Souto, Casa, manhã de 14 de Março de 2009




A alba apareceu vertebrada pela árvore sem folhas.
O ar, todo de gaze, fumo da terra respiratória.
Os vizinhos levantam-se cedo, vozeiam a casa do lado.
O mundo volta à cabeça por partes, junta-se na língua.
Os sonhos acabam, negativos cortados juncando as mantas.

A pessoa desce das funduras altas para orar a hora.
Os objectos da casa ressurgem, sinais da acumulação.
Não há esquecimento, mas transformação.
Memória das rosas tombadas ao tampo da mesa da cozinha:
as crianças adormecidas que esperavam o pai.

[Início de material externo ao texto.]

Lemma source_entries_app s1 s2 :
  source_entries (s1 ++ s2) = source_entries s1 ++ source_entries s2.
Proof. unfold source_entries. by rewrite fmap_app, concat_app. Qed.

Lemma untrusted_source_entries c en :
  (en, Trusted) ∉ source_entries [(c, Untrusted)].
Proof.
  unfold source_entries. simpl. rewrite app_nil_r.
  intros (x & Heq & _)%list_elem_of_fmap. congruence.
Qed.

(** After a load the engine blocks a query exactly when a source's entry names it, a
    wildcard entry names one of its parents or a regex rule matches it, and neither
    the configured allowlist nor an allow entry of a trusted source covers it.  The
    name is compared without case and trailing dots, and the empty name is never
    blocked. *)
Theorem load_many_with_trust_blocks (e : BlocklistEngine)
    (sources : list (str * BlocklistSource)) (now : Z) (d : str) :
  is_ascii d = true →
  is_blocked (load_many_with_trust e sources now) d = true ↔
  blocked_by sources (blocklist_allowlist (config e)) (engine_regex_rules e) (normal d).
Proof. apply build_state_blocked. Qed.

(** C32. An untrusted source cannot unblock anything: adding one anywhere among the sources
    leaves the set of allowed names as it is, and every name blocked without it is
    still blocked. *)
Theorem untrusted_source_never_unblocks (e : BlocklistEngine)
    (before after : list (str * BlocklistSource)) (content : str) (al : list str)
    (now now' : Z) (d : str) :
  is_ascii d = true →
  is_allowed (allowlist (build_state e (before ++ (content, Untrusted) :: after) al now')) d
    = is_allowed (allowlist (build_state e (before ++ after) al now)) d
  ∧ (state_is_blocked (build_state e (before ++ after) al now) d = true →
     state_is_blocked (build_state e (before ++ (content, Untrusted) :: after) al now') d = true).
Proof.
  intros Hd. change ((content, Untrusted) :: after) with ([(content, Untrusted)] ++ after).
  assert (∀ n, trusted_allow (before ++ [(content, Untrusted)] ++ after) n ↔
    trusted_allow (before ++ after) n) as Htr.
  { intros n. unfold trusted_allow. rewrite !source_entries_app.
    pose proof (untrusted_source_entries content) as Hu.
    setoid_rewrite elem_of_app. setoid_rewrite elem_of_app. naive_solver. }
  split.
  - apply eq_true_iff_eq. by rewrite !build_state_allowed, Htr.
  - rewrite !build_state_blocked by done. unfold blocked_by. rewrite Htr, !source_entries_app.
    set_solver.
Qed.

(** Loading a configured group changes what its own clients are blocked from, to what
    its sources and its own allowlist say, and nothing for any other client; loading
    an unknown group changes nothing at all. *)
Theorem load_group_isolated (e : BlocklistEngine) (g : str)
    (sources : list (str * BlocklistSource)) (al : list str) (now : Z) (d : str) :
  is_ascii d = true →
  (groups e !! g = None → load_group e g sources al now = e)
  ∧ (is_Some (groups e !! g) →
      (is_blocked_for_group (load_group e g sources al now) d (Some g) = true ↔
       blocked_by sources al (engine_regex_rules e) (normal d))
      ∧ ∀ g', g' ≠ Some g →
        is_blocked_for_group (load_group e g sources al now) d g' = is_blocked_for_group e d g').
Proof.
  intros Hd. unfold load_group. split; [by intros ->|]. intros [st ->].
  unfold is_blocked_for_group. split.
  - cbn [mbind option_bind groups]. rewrite lookup_insert_eq. by apply build_state_blocked.
  - intros [g'|] Hg; [|done]. cbn [mbind option_bind groups state].
    by rewrite lookup_insert_ne by congruence.
Qed.
End properties.

(** ** Witnesses *)

Definition demo_config : BlocklistConfig :=
  {| blocklist_sources := []; blocklist_trusted_rpz_sources := []; blocklist_local_files := [];
     blocklist_block_response := Nxdomain; blocklist_sinkhole_ip := "0.0.0.0"%rs;
     blocklist_reload_interval_secs := 0; blocklist_fetch_timeout_ms := 0;
     blocklist_max_fetch_bytes := 0; blocklist_allowlist := ["*.good.example.com"%rs];
     blocklist_block_cname_cloaking := true; blocklist_response_ip_denylist := [];
     blocklist_regex_rules := ["tracker"%rs];
     blocklist_groups := [{| group_name := "kids"%rs; group_sources := []; group_local_files := [];
       group_trusted_rpz_sources := []; group_allowlist := [] |}] |}.

Definition demo_engine : @BlocklistEngine RegexRules.literal_regex :=
  @new ascii_only RegexRules.literal_regex demo_config 0.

Respiração da mãe, adormecida também, longe.
A espiral torneou-se, peixe cosmológico, ave estelar.
O tempo coleccionando saquinhos de pó, de giz, de unhas.
A alba ressurgindo como matriz da eterna vida.
Vinte anos, cem anos, uma hora: tudo é vivo.

Jogamos as pedrinhas nas mãos minerais.
Gaze nós também, vozes como as do lado, dentro.
Acorda-se para o trabalho, para respirar a espera das folhas.
Crianças varam canaviais chamadas pela orla do mundo.
E as aves riscam o grande papel do céu – e o mundo é.